1996 Fredericton Convocation

Crowell, Ivan

Doctor of Letters (D.Litt.)

Orator: Patterson, Stephen E.

Citation:

CONVOCATION, OCTOBER, 1996
IVAN H. CROWELL
to be Doctor of Letters

"Bill" Crowell, as his friends call him, is a man who has refused to retire. Faced with the prospect on several occasions during his 92-year lifetime, he has simply switched careers and started all over again, and in at least four of these careers he has been an outstanding success.

He was born in Caledonia, Nova Scotia, in 1904, and grew up in Truro where he eventually went to Normal School expecting to become a teacher of what in those days was called manual training. After a brief teaching experience, he came to UNB to study forestry, and he graduated in 1929. Still interested in teaching, he pursued graduate studies in the United States, taking master's degrees and eventually a Ph.D. at Harvard University. It was while he was teaching botany at McGill University in Montreal that he began to drift back to his first love: he had always loved working with his hands, and more than this he loved showing others how to make crafts. His preoccupation of the moment was woodturning, and surrounded as he was by impecunious students, he soon began showing them how to make wooden bowls, plates, and salt and peppers -- eye catching pieces with functional and commercial value — which he encouraged them to sell.

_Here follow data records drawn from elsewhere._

(** * AStorageClient: the Python client of the Acapella key-value store

    A shallow embedding of [acapella/kv] (Entry, Transaction,
    TransactionContext, Session and the helpers of [utils/]) and the
    properties of its documented behaviour.

    Python objects live in a store indexed by references, methods are
    computations in a state-and-exception monad, and the HTTP transport is
    an interface: every request handed to it is appended to a log, and its
    answer is a function of that log. *)

From Stdlib Require Import ZArith Lia Ascii.
From stdpp Require Import gmap strings list pretty.

Open Scope Z_scope.

(** ** Python values *)

(** A Python [str] supplied by the caller or by the server is a sequence of
    Unicode code points.  Text the client builds itself (URLs, parameter
    names, messages) is ASCII and is kept in Rocq strings. *)
Definition str := list N.

Definition U (s : string) : str := map N_of_ascii (String.list_ascii_of_string s).

(** What [response.json()] can return, and what a caller may store as a
    value; [JNone] is Python's [None].  Dictionaries keep their items in
    order, the first item with a given key being the one looked up.
    Numbers with a fractional part are left out. *)
#[warnings="-register-all"]
Inductive Json :=
| JNone
| JBool (b : bool)
| JInt (i : Z)
| JStr (s : str)
| JList (l : list Json)
| JDict (d : list (str * Json)).

(** The exceptions the client code can raise or let through.
    Modelled from the spec: [utils/errors.py], which declares [CasError],
    [TransactionNotFoundError], [TransactionCompletedError] and [KvError],
    is not among the sources; they are the conditions of the error
    taxonomy, [KvError] carrying its message. *)
Inductive Exception :=
| ValueError (msg : string)
| TypeError (msg : string)
| KeyError (key : str)
| AttributeError (msg : string)
| RuntimeError (msg : string)
| UnicodeEncodeError
| TimeoutError
| CasError
| TransactionNotFoundError
| TransactionCompletedError
| KvError (msg : string)
| RequestException (msg : string)
| ReferenceError.

Inductive Outcome (A : Type) :=
| Ok (a : A)
| Raise (e : Exception).
Arguments Ok {A} a.
Arguments Raise {A} e.
(** * A shallow embedding of the Teams webhook relay (learn-google-adk)

    The development follows the four source modules that make up the
    message pipeline:

    - [teams_handler.py]: [extract_city_from_text], [parse_message_intent],
      [route_to_agent], [process_teams_message];
    - [adaptive_cards.py]: the five card builders, the three [extract_*_info]
      helpers and [format_agent_response];
    - [app.py]: [WEBHOOK_SECRET], [verify_hmac_signature], [teams_webhook];
    - [logger_config.py]: [log_request] and [log_response], as far as they
      can raise.

    Modelling conventions.

    - A Python [str] is a Rocq [string] holding its UTF-8 encoding, a lone
      surrogate being kept as its three octets; an ASCII text is the
      sequence of its characters.  [len] and slicing count characters, not
      octets.  The case maps [str.lower] and [str.capitalize] are exact on
      ASCII and on the characters above 127 whose lower or title case holds
      ASCII characters (U+0130 and U+212A for the lower case, the seventeen
      of [PyStr.title_cases] for the title case); every other character
      above 127 stands for itself, so that an ASCII keyword occurs in the
      lower-cased text of the model exactly when it does in that of the
      code.  White space ([str.strip], [str.split], the class [\s] of the
      [re] module) and the class [[A-Za-z]] are those of ASCII text, where
      they are exact: above 127 the code also takes U+0085, U+00A0 and the
      other Unicode spaces as white space, and U+017F and U+0131 as
      letters of a pattern compiled with [re.IGNORECASE].  The theorems
      that depend on these classes are stated for ASCII text.
    - A Python [bytes] is a Rocq [string] read as a sequence of octets.
    - Python objects are values of the type [Py.value]; exceptions are the
      [Raise] results of the error monad [Py.result], and every
      [try]/[except] of the source is a [match] on such a result.
    - Everything the code reads from outside (environment variables, the
      clock, whether a module can be imported, what an agent answers) is a
      field of [Py.environment].  Log output is not modelled; the
      arguments of the logging calls are, because evaluating them can
      raise. *)

From Stdlib Require Import String Ascii List Bool Arith ZArith Lia DecimalString.
Import ListNotations.
(** X7: the estimate depends on the ten most recent samples only.
    After ten calls of [StoreWritingRate] the history is exactly the ten
    samples given, whatever it held before, and [GetWritingRate] is
    their wrapped sum divided by 10, capped by a nonzero ceiling. *)
Theorem ten_samples_replace_the_history (s : RateLimiter) (xs : list Z) :
  reachable s ->
  length xs = 10%nat ->
  Forall (fun x => 0 <= x < U64.modulus) xs ->
  exists s',
    run (map CallStoreWritingRate xs) s = Some s' /\
    rates_ s' = xs /\
    GetWritingRate s' =
      (let mean := sum_rates xs / 10 in
       if (0 <? rate_limit_ s) && (rate_limit_ s <? mean)
       then rate_limit_ s else mean).
Proof.
  intros R Hx F.
  destruct (run_store xs s) as (s' & Hr & Hh & Hl & _).
  assert (Hw : map U64.wrap xs = xs).
  { clear - F. induction F as [|x l Hx _ IH]; [reflexivity|].
    cbn [map]. rewrite IH, wrap_small by exact Hx. reflexivity. }
  rewrite Hw, store_all_full in Hh
    by (try exact Hx; apply (wf_history _ (reachable_wf _ R))).
  exists s'. split; [exact Hr|]. split; [exact Hh|].
  rewrite GetWritingRate_nonempty
    by (rewrite Hh; destruct xs; [discriminate Hx | discriminate]).
  unfold mean_rate. rewrite Hh, Hl, Hx. reflexivity.
Qed.

Lemma ten_samples_replace_the_history_witness :
  exists s s',
    run [CallStoreWritingRate 7; CallStoreWritingRate 9] (RateLimiter_new 0 0 0)
      = Some s /\
    run (map CallStoreWritingRate [100; 100; 100; 100; 100; 200; 200; 200; 200; 200])
        s = Some s' /\
    GetWritingRate s' = 150.
Proof.
  eexists.
  assert (R : reachable
                {| epoch_write_start_ := 0; epoch_write_end_ := 0;
                   rate_limit_ := 0; rate_arriving_ := 262144000;
                   rate_arriving_adjusted_ := 0;
                   epoch_last_ := 0; epoch_current_ := 0;
                   duration_slept_ := 0; bytes_per_microsecond_ := 5;
                   rates_ := [7; 9] |}).
  { exists 0, 0, 0, [CallStoreWritingRate 7; CallStoreWritingRate 9].
    vm_compute. reflexivity. }
  destruct (ten_samples_replace_the_history _
              [100; 100; 100; 100; 100; 200; 200; 200; 200; 200] R
              ltac:(reflexivity)
              ltac:(repeat constructor; vm_compute; discriminate || reflexivity))
    as (s' & Hr & _ & Hg).
  exists s'. split; [vm_compute; reflexivity|]. split; [exact Hr|].
  rewrite Hg. vm_compute. reflexivity.
Defined.

(** ** The band table for rates below 2^53 *)

(** X8: for an adjusted arrival and a writing rate below 2^53, the
    latter not 0, both convert to binary64 exactly and the ratio falls
    in a row of the table on the side of 1.00 that the integer
    comparison of the code selects: the factor of the code is the factor
    of that row. *)
Theorem controller_follows_table_below_2_53 (adjusted target : Z) :
  0 <= adjusted < 2 ^ 53 -> 0 < target < 2 ^ 53 ->
  band_factor_spec (adjusted >? target)
    (Double.div (Double.of_uint64 adjusted) (Double.of_uint64 target))
  = Some (multiplier adjusted target).
Proof.
  intros Ha Ht.
  destruct (band_factor_total _ _ (ratio_side adjusted target Ha Ht))
    as (factor & E).
  rewrite E. f_equal. symmetry. apply multiplier_band. exact E.
Qed.

Lemma controller_follows_table_below_2_53_witness :
  0 <= 1600 < 2 ^ 53 /\ 0 < 1000 < 2 ^ 53 /\
  band_factor_spec (1600 >? 1000)
    (Double.div (Double.of_uint64 1600) (Double.of_uint64 1000))
  = Some (multiplier 1600 1000).
Proof.
  assert (H1 : 0 <= 1600 < 2 ^ 53) by (split; [lia | reflexivity]).
  assert (H2 : 0 < 1000 < 2 ^ 53) by (split; reflexivity).
  split; [exact H1|]. split; [exact H2|].
  exact (controller_follows_table_below_2_53 1600 1000 H1 H2).
Defined.

(** Above 2^53 two different rates can convert to the same binary64
    number: the integer comparison sees an overload, the ratio is 1.00,
    which no overload row of the table holds, and the code multiplies by
    0.995. *)
Remark ratio_of_large_rates :
  let adjusted := 2 ^ 53 + 1 in
  let target := 2 ^ 53 in
  (adjusted >? target) = true /\
  Double.div (Double.of_uint64 adjusted) (Double.of_uint64 target)
    = Double.dec 100 100 /\
  band_factor_spec true
    (Double.div (Double.of_uint64 adjusted) (Double.of_uint64 target)) = None /\
  multiplier adjusted target = Double.dec 995 1000.
Proof. vm_compute. repeat split; reflexivity. Qed.

(** ** Underload: scaling up *)

(** [c *= k] for a factor [k = mk * 2^-52] between 1 and 1.5 that
    exceeds 1 by more than the two roundings can take away *)
Lemma scale_above (c : Z) (mk : positive) :
  0 < c < 2 ^ 63 ->
  2 ^ 52 <= Zpos mk <= 3 * 2 ^ 51 ->
  2 ^ 156 <= Zpos mk * (2 ^ 52 - 1) * (2 ^ 52 - 1) ->
  exists v, scale c (S754_finite false mk (-52)) = Some v /\ c <= v <= 2 * c.
Proof.
  intros Hc Hmk Hk. destruct c as [|pc|pc]; try lia.
  destruct (of_Z_pos pc) as (m1 & e1 & E1 & Hm1 & He1 & B1);
    [change (2 ^ 63) with 9223372036854775808 in Hc;
     change (2 ^ 64) with 18446744073709551616; lia|].
  destruct (mul_bounds m1 mk e1 (-52) Hm1) as (m2 & j & E2 & Hj & B2);
    [change (2 ^ 53) with 9007199254740992;
     change (2 ^ 51) with 2251799813685248 in Hmk; lia | lia|].
  unfold scale, Double.of_uint64. rewrite E1, E2. cbn [Double.to_uint64].
  assert (HP : 0 < 2 ^ (e1 + 52)) by (apply Z.pow_pos_nonneg; lia).
  assert (HL : 0 < 2 ^ (52 - e1)) by (apply Z.pow_pos_nonneg; lia).
  assert (HPe : 2 ^ (52 - e1) * 2 ^ (e1 + 52) = 2 ^ 104)
    by (rewrite <- Z.pow_add_r by lia; f_equal; lia).
  set (E := 2 ^ (e1 + 52)) in *. set (Lp := 2 ^ (52 - e1)) in *.
  set (J := Zpos m2 * 2 ^ j) in *.
  change (2 ^ 104) with (4503599627370496 * 4503599627370496) in HPe.
  change (2 ^ 156) with (4503599627370496 * 4503599627370496 * 4503599627370496) in Hk.
  change (2 ^ 52) with 4503599627370496 in *.
  change (2 ^ 51) with 2251799813685248 in *.
  change (2 ^ 63) with 9223372036854775808 in *.
  change (4503599627370496 + 1) with 4503599627370497 in *.
  change (4503599627370496 - 1) with 4503599627370495 in *.
  change (3 * 2251799813685248) with 6755399441055744 in *.
  destruct B1 as [B1l B1u]. destruct B2 as [B2l B2u].
  assert (Lo : Zpos pc * Lp <= J).
  { apply (Z.mul_le_mono_pos_r _ _ (4503599627370496 * E)); [lia|].
    replace (Zpos pc * Lp * (4503599627370496 * E))
      with (Zpos pc * (4503599627370496 * (Lp * E))) by ring.
    rewrite HPe.
    replace (J * (4503599627370496 * E)) with (J * 4503599627370496 * E) by ring.
    transitivity (Zpos m1 * Zpos mk * 4503599627370495 * E).
    2:{ apply Z.mul_le_mono_nonneg_r; lia. }
    replace (Zpos m1 * Zpos mk * 4503599627370495 * E)
      with (Zpos mk * 4503599627370495 * (Zpos m1 * E)) by ring.
    transitivity (Zpos mk * 4503599627370495 * (Zpos pc * 4503599627370495)).
    2:{ apply Z.mul_le_mono_nonneg_l; lia. }
    replace (Zpos mk * 4503599627370495 * (Zpos pc * 4503599627370495))
      with (Zpos pc * (Zpos mk * 4503599627370495 * 4503599627370495)) by ring.
    apply Z.mul_le_mono_nonneg_l; [lia|].
    replace (4503599627370496 * (4503599627370496 * 4503599627370496))
      with (4503599627370496 * 4503599627370496 * 4503599627370496) by ring.
    exact Hk. }
  assert (Up : J < (2 * Zpos pc + 1) * Lp).
  { apply (Z.mul_lt_mono_pos_r (4503599627370496 * E)); [lia|].
    replace ((2 * Zpos pc + 1) * Lp * (4503599627370496 * E))
      with ((2 * Zpos pc + 1) * (4503599627370496 * (Lp * E))) by ring.
    rewrite HPe.
    replace (J * (4503599627370496 * E)) with (J * 4503599627370496 * E) by ring.
    apply Z.le_lt_trans with (Zpos m1 * Zpos mk * 4503599627370497 * E).
    { apply Z.mul_le_mono_nonneg_r; lia. }
    replace (Zpos m1 * Zpos mk * 4503599627370497 * E)
      with (Zpos mk * 4503599627370497 * (Zpos m1 * E)) by ring.
    apply Z.le_lt_trans
      with (Zpos mk * 4503599627370497 * (Zpos pc * 4503599627370497)).
    { apply Z.mul_le_mono_nonneg_l; lia. }
    apply Z.le_lt_trans
      with (6755399441055744 * 4503599627370497 * (Zpos pc * 4503599627370497)).
    { apply Z.mul_le_mono_nonneg_r; lia. }
    lia. }
  assert (T1 : Zpos pc <= Double.trunc m2 (e1 + -52 + j)).
  { apply (trunc_ge _ _ (52 - e1)); try lia.
    replace (e1 + -52 + j + (52 - e1)) with j by lia. exact Lo. }
  assert (T2 : Double.trunc m2 (e1 + -52 + j) < 2 * Zpos pc + 1).
  { apply (trunc_lt _ _ (52 - e1)); try lia.
    replace (e1 + -52 + j + (52 - e1)) with j by lia. exact Up. }
  destruct (Z.ltb_spec (Double.trunc m2 (e1 + -52 + j)) U64.modulus) as [_|G].
  - eexists. split; [reflexivity|]. lia.
  - rewrite modulus_eq in G. lia.
Qed.
Lemma simulate_formula_witness :
  "Nd"%string ∈ targetElements /\
  aqOut (simulate_sx_stage (Nd_only (decimal 10 0)) ∅ (decimal 1 0)
           (Nd_only (decimal 9 0))) !! "Nd"%string = Some (decimal 1 0) /\
  orgOut (simulate_sx_stage (Nd_only (decimal 10 0)) ∅ (decimal 1 0)
            (Nd_only (decimal 9 0))) !! "Nd"%string = Some (decimal 9 0).
Proof.
  assert (H : "Nd"%string ∈ targetElements) by apply list_elem_of_here.
  split; [exact H |].
  destruct (simulate_formula (Nd_only (decimal 10 0)) ∅ (decimal 1 0)
              (Nd_only (decimal 9 0)) "Nd"%string H) as (Ha & Ho & _).
  split; [rewrite Ha | rewrite Ho]; vm_compute; reflexivity.
Defined.

(** The quotient and its rounding are those of the engine:
    [simulate({Nd:0.0003}, {}, 1, {Nd:1})] stores 0.0001 for both phases,
    the binary64 quotient lying just below the tie 0.00015. *)
Remark decimal_ties_follow_the_double :
  let r := simulate_sx_stage (Nd_only (decimal 3 4)) ∅ (decimal 1 0)
             (Nd_only (decimal 1 0)) in
  aqOut r !! "Nd"%string = Some (decimal 1 4) /\
  orgOut r !! "Nd"%string = Some (decimal 1 4).
Proof. vm_compute. split; reflexivity. Qed.

(** Rounding the aqueous output first would change the organic one: for
    the feed Nd = 10 with R = 1 and D = 2 the stage returns 3.3333 and
    6.6667, while 2 * 3.3333 is 6.6666. *)
Remark orgOut_from_unrounded :
  let r := simulate_sx_stage (Nd_only (decimal 10 0)) ∅ (decimal 1 0)
             (Nd_only (decimal 2 0)) in
  aqOut r !! "Nd"%string = Some (decimal 33333 4) /\
  orgOut r !! "Nd"%string = Some (decimal 66667 4) /\
  round_dp 4 (mul (decimal 2 0) (decimal 33333 4)) = decimal 66666 4.
Proof. vm_compute. repeat split; reflexivity. Qed.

It was with this already varied background that he came to New Brunswick at the end of the War and went to work developing the province's first handicraft school. In an old converted army hut on the grounds of the present-day Fredericton Exhibition, he brought in instructors in cabinetry, weaving, leather, metal crafts, and woodturning, and together they carried his ideas of practical craftsmanship into the larger community. Students flocked to the school, and New Brunswick's budding craft tradition was born. Bill Crowell's work dovetailed with the growing fame of Erica and Kjeld Deichmann, and New Brunswick's crafts began to acquire an international reputation for excellence. The work which Dr. Crowell began, and from which he retired in 1969, today manifests itself as the New Brunswick College of Craft and Design, unique in Canada in its mandate and in many ways the foundation upon which New Brunswick's craft industry has been built.

But with his second career behind him, he started afresh studying a craft that had long intrigued him but in which he had no experience. This was pewtering, and the more he learned the more determined he was to master the craft. Before he was finished, he had established a full-time professional pewtering studio, unique in Canada in its time, in which he trained upwards of forty pewterers from all over the continent. Martin Aitken was one of the many who went on to establish successful businesses and to gain international recognition.

Bill Crowell finally made a concession to the advancing years. He decided to give up pewtering, not because he had tired of it, but because it required long hours of standing at one machine or other. But as before, he had no intention of giving up crafts. Back in the 1950s, he had learned how to weave from one of the expert weavers he had hired for the Handicraft School. Adele Ilvis had taught him the rudiments, and now in the 1970s, anticipating an occupation in which he could sit and work for hours at a time, he built himself his own loom and started to weave. No longer interested in making money from his crafts, he found his niche in tapestries, especially ones which might be displayed in public buildings and from which a large public might derive pleasure. Relying on others for the designs, he learned how to transform their suggestions into brightly coloured images woven in wool, and within a short time, the fruits of his labours began appearing in museums and galleries, in city halls and schools, and in churches, hospitals and universities, UNB and St. Thomas among them. Many of the tapestries are collaborative efforts, based on drawing or paintings by notable artists such as Bruno Bobak, Tom Forrestall, and Marjorie Donaldson. His most recent collaboration with Gertrude Duffie not only carries on this tradition, but establishes a unique philanthropy in that all proceeds from their work goes into a trust in aid of students and the medically disabled.

Bill Crowell is obviously a phenomenally gifted and generous human being. He has been recognized for his achievements with the Order of Canada, the Queen's Silver Jubilee Medal, Fredericton's Distinguished Citizen Award, and awards of honour from institutions he has served in his long and distinguished lifetime. The University of New Brunswick is proud to claim him as an alumnus, and is honored today to celebrate his many careers, his vital example, and his touching humanity.